§ Task to complete
Please report every line of the listing below that has the word "loop" in it.

== Segment start ==

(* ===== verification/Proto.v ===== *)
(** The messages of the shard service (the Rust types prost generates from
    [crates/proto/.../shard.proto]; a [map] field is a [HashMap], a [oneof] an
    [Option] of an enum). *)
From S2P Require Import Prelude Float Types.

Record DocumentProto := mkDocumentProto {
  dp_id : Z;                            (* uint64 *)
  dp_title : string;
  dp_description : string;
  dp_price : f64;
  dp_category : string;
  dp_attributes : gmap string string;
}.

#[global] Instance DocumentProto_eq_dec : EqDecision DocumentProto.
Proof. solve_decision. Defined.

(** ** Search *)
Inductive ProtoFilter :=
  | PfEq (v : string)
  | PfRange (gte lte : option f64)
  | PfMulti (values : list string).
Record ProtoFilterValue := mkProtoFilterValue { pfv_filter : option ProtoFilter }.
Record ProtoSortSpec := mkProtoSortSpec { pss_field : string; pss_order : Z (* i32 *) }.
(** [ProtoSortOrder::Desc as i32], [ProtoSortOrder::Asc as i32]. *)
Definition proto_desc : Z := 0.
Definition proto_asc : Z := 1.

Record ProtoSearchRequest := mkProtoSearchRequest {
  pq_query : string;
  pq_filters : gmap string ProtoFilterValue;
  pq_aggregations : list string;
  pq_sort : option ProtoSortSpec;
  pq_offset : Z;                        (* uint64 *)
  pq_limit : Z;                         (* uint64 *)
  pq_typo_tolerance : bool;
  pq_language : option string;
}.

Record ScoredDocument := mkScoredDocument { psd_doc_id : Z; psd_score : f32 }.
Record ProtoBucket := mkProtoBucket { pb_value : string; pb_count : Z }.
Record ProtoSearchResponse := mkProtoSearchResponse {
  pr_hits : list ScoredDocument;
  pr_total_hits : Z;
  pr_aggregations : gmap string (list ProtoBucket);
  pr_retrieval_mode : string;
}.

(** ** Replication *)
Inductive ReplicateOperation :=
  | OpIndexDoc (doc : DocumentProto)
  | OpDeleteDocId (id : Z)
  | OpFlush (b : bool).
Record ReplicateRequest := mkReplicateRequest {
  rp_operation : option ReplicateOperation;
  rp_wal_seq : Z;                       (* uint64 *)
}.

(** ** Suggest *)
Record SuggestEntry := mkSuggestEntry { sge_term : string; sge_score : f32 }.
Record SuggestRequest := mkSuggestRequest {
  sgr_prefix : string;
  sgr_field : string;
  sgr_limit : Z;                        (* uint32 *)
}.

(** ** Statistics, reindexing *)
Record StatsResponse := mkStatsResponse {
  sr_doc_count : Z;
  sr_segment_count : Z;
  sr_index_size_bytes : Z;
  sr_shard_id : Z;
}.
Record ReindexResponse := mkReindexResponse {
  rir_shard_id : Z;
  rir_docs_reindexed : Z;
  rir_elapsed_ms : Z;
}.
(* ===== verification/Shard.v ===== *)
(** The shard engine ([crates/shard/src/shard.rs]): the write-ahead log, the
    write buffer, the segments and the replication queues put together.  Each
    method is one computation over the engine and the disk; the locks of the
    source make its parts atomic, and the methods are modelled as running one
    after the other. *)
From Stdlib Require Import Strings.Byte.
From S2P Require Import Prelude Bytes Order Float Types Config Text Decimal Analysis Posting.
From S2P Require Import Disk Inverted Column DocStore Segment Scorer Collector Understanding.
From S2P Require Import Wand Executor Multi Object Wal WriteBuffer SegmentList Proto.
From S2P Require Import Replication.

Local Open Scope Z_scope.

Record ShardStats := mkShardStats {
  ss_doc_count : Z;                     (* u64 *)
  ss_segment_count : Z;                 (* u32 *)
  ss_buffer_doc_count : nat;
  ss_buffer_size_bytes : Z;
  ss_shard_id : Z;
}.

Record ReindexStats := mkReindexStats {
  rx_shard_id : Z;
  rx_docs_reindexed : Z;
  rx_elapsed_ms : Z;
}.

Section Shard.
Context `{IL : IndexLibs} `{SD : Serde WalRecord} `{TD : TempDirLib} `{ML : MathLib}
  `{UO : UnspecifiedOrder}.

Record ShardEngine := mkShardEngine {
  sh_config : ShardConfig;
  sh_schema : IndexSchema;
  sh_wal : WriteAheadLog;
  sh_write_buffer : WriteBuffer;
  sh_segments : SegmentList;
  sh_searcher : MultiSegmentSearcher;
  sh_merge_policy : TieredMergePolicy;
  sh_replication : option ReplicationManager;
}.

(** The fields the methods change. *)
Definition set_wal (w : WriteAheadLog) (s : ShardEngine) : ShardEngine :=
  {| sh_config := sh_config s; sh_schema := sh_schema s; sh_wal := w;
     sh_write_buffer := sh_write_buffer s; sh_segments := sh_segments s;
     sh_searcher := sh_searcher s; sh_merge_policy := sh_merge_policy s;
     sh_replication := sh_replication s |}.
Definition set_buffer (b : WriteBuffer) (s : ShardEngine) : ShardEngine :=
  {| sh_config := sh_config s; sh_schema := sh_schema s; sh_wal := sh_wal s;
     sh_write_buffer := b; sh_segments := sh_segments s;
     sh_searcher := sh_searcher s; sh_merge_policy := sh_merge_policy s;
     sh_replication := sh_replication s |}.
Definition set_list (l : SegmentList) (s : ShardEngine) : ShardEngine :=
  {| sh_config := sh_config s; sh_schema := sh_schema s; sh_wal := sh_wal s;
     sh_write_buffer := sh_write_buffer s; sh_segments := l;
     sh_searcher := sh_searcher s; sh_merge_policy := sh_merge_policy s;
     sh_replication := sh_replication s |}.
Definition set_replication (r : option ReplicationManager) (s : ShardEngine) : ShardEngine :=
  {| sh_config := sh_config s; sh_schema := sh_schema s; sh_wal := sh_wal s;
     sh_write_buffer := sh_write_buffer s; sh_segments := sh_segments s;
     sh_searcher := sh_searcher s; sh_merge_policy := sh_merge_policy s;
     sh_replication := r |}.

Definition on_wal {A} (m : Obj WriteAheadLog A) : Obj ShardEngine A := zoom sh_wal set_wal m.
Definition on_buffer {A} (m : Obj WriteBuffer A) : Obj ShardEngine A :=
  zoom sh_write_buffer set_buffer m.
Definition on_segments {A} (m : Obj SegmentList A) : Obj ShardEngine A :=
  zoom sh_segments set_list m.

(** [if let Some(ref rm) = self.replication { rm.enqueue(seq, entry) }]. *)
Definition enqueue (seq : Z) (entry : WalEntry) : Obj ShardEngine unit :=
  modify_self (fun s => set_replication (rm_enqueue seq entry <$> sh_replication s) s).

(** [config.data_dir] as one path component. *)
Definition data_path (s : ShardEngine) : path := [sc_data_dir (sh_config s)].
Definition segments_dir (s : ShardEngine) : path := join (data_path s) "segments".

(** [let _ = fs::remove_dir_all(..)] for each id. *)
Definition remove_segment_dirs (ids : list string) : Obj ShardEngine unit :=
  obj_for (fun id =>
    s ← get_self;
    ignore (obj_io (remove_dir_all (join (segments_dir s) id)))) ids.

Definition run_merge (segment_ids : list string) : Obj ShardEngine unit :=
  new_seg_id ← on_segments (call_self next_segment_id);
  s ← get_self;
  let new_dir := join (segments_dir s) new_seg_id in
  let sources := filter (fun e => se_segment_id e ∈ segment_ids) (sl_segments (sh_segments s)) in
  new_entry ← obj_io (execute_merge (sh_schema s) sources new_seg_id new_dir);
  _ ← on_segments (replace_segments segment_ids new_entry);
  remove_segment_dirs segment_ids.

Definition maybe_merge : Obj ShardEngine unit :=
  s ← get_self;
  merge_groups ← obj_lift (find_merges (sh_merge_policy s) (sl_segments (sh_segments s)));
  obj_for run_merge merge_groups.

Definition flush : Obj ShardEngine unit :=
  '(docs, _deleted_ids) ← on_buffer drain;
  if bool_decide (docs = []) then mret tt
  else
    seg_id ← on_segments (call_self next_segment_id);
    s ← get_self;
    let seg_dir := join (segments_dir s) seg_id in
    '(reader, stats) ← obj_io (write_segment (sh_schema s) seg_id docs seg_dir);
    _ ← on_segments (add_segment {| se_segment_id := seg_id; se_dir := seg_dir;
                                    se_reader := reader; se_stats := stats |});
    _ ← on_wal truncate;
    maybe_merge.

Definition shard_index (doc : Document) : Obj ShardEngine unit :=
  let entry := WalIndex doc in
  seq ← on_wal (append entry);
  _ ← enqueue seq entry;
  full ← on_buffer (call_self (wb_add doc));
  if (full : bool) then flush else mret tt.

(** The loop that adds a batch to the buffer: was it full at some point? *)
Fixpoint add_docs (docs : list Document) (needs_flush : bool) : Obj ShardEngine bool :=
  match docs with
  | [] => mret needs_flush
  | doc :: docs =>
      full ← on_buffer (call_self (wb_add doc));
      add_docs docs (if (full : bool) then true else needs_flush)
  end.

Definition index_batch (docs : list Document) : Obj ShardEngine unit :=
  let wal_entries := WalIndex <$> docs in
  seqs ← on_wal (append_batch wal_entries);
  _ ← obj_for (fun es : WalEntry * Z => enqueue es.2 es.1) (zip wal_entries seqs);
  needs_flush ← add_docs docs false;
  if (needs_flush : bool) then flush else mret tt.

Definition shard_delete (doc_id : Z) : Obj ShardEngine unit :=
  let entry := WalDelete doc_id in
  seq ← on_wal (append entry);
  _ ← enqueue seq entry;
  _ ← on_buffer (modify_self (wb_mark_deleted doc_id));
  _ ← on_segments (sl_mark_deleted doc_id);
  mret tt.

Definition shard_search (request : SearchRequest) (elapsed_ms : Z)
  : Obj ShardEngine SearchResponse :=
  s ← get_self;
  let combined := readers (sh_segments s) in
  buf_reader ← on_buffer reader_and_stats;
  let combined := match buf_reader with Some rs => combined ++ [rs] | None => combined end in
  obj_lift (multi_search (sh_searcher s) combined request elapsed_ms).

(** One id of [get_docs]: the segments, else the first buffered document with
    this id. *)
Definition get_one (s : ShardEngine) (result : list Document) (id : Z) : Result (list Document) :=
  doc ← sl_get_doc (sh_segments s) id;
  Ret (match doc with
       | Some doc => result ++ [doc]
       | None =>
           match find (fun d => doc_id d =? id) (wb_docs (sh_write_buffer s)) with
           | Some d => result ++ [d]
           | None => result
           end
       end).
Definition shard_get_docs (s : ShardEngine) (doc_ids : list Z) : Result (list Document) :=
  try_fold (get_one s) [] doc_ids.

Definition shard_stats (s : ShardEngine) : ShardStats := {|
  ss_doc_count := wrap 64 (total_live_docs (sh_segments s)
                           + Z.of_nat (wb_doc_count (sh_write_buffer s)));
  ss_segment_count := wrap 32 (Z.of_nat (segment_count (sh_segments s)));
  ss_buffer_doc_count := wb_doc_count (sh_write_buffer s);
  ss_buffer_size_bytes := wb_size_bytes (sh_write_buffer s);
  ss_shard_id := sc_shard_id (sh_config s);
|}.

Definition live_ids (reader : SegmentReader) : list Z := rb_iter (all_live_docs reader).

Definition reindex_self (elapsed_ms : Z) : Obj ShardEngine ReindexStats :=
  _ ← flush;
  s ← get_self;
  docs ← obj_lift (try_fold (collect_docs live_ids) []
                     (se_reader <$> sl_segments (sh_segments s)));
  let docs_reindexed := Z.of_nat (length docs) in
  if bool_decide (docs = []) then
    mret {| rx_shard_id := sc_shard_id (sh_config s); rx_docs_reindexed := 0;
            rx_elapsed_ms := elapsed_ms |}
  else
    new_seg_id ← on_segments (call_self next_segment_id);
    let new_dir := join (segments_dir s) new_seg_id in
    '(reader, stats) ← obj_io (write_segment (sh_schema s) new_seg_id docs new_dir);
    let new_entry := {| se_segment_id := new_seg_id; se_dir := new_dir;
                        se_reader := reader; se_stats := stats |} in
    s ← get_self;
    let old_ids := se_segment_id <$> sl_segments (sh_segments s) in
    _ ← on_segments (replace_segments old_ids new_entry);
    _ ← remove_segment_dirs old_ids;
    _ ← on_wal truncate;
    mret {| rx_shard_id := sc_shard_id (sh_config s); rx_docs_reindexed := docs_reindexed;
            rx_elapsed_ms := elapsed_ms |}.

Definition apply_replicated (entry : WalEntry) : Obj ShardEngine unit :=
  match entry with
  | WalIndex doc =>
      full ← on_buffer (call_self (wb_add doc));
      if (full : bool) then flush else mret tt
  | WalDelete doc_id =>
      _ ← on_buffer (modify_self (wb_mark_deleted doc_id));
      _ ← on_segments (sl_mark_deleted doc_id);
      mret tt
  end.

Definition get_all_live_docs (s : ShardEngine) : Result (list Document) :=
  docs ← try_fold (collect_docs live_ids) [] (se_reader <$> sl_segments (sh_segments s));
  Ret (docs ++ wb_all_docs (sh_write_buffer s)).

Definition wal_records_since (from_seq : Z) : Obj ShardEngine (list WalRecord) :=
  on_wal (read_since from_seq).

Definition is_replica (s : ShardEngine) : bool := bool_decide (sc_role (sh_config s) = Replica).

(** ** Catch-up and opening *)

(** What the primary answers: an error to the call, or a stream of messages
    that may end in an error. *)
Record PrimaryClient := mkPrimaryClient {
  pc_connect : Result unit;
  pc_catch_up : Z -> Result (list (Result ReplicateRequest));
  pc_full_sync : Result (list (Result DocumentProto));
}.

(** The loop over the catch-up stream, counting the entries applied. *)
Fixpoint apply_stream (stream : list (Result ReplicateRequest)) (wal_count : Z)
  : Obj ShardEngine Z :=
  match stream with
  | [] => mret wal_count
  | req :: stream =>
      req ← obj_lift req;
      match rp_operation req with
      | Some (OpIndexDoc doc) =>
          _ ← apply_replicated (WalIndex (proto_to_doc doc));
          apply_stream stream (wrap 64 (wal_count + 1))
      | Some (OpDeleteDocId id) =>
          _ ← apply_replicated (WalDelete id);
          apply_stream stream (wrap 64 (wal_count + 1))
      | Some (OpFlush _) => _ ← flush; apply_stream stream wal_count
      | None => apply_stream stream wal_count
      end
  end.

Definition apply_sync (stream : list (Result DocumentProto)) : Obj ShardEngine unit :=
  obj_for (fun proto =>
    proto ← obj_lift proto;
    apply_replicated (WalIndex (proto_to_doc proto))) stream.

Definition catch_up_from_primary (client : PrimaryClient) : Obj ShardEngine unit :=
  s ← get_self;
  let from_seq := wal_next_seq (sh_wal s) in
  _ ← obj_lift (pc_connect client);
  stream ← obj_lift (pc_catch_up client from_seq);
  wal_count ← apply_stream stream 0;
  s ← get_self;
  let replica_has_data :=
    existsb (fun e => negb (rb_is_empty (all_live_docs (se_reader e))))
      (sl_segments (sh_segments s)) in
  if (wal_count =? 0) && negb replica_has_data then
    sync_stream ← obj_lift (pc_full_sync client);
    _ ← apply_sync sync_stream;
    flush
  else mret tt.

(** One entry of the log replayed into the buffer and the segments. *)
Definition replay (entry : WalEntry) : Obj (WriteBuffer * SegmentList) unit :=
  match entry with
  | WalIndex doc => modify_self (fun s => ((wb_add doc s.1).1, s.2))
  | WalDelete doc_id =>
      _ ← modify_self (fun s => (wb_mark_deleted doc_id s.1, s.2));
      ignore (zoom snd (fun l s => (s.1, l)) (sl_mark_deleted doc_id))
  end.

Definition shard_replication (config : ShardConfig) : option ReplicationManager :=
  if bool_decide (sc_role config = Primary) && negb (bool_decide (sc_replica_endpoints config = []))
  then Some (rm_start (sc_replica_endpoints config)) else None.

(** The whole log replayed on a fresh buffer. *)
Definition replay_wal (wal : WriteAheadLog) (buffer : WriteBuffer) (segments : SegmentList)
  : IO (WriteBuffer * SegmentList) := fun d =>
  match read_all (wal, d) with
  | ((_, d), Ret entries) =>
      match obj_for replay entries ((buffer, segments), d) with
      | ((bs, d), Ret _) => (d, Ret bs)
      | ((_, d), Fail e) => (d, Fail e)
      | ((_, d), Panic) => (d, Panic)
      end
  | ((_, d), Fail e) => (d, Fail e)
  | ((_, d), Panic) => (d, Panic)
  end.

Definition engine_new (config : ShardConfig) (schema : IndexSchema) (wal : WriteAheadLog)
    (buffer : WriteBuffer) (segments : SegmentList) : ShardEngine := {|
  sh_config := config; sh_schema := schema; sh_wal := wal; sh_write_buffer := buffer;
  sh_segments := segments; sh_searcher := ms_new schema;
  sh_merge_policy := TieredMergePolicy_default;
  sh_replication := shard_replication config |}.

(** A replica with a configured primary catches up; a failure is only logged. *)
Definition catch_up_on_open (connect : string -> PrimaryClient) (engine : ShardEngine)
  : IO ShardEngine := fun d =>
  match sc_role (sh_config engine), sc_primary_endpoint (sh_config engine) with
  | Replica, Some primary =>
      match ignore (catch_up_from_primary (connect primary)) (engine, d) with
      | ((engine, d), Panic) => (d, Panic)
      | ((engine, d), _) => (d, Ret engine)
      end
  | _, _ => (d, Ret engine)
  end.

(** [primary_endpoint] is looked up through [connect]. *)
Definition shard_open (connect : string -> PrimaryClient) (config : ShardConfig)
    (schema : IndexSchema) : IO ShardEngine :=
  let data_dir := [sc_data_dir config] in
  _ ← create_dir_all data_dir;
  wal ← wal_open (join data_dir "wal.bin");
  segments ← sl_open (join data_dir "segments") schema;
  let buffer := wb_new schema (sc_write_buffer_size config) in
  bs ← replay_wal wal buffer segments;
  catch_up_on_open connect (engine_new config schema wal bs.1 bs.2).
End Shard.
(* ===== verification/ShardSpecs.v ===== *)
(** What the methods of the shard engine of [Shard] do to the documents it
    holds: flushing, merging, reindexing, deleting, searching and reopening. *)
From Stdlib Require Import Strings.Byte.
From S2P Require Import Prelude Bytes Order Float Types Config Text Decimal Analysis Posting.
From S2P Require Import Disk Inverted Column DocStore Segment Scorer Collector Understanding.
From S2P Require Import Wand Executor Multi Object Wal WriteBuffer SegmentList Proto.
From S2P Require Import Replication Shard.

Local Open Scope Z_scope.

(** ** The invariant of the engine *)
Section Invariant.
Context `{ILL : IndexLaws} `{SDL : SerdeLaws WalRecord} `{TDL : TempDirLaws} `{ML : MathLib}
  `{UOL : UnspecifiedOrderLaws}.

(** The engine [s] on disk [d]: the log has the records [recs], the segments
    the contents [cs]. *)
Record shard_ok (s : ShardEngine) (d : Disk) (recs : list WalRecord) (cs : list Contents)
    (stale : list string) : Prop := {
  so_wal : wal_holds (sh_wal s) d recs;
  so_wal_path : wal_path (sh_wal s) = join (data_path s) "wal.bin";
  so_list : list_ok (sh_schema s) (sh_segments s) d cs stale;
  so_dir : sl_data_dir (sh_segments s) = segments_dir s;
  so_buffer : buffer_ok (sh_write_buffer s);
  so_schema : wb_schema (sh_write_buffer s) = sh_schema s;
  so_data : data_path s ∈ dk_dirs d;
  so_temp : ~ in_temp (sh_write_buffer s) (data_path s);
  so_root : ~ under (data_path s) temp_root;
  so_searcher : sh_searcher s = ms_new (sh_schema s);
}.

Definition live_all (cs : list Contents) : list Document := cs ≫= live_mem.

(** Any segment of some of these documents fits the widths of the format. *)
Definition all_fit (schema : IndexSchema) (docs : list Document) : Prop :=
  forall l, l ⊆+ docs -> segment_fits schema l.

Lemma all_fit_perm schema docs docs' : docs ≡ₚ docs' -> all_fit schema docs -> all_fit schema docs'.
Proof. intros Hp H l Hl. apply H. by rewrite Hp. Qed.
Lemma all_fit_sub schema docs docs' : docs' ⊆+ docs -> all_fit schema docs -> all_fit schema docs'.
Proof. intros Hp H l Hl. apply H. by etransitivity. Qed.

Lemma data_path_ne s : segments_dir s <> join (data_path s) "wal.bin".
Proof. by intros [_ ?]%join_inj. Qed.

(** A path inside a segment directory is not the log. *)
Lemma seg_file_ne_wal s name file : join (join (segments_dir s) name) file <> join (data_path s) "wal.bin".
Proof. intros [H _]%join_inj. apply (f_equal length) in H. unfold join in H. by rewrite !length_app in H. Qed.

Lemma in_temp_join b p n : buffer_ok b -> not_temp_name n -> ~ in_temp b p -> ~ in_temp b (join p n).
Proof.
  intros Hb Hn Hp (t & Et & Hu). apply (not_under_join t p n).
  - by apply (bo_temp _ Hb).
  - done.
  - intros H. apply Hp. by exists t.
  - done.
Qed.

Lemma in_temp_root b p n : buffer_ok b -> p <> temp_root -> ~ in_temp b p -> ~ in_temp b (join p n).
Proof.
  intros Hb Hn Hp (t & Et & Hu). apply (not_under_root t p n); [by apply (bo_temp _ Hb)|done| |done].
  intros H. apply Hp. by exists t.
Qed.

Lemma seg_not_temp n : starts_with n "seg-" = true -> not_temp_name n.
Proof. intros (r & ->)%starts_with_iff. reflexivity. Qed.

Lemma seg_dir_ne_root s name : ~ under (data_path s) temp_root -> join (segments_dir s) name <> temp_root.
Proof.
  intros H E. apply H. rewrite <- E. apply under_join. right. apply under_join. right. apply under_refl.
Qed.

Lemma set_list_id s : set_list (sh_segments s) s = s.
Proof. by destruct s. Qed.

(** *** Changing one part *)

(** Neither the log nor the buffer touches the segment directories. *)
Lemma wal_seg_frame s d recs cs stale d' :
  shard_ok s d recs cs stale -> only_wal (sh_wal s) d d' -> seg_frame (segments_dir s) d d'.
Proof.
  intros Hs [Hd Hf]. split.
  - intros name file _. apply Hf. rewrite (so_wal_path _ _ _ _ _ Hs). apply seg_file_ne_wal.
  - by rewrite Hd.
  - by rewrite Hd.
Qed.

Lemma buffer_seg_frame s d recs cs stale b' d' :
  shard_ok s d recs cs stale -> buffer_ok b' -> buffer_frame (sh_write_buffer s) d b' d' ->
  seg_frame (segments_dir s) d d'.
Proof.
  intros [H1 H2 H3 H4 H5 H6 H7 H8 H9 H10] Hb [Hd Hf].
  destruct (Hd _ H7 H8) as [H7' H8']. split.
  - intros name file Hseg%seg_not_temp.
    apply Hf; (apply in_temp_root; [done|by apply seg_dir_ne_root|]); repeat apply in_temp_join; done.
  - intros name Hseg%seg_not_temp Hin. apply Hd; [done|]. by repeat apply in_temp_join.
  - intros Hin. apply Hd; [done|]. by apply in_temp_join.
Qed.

== Segment end ==

§ Solution
(** The loop that adds a batch to the buffer: was it full at some point? *)
(** The loop over the catch-up stream, counting the entries applied. *)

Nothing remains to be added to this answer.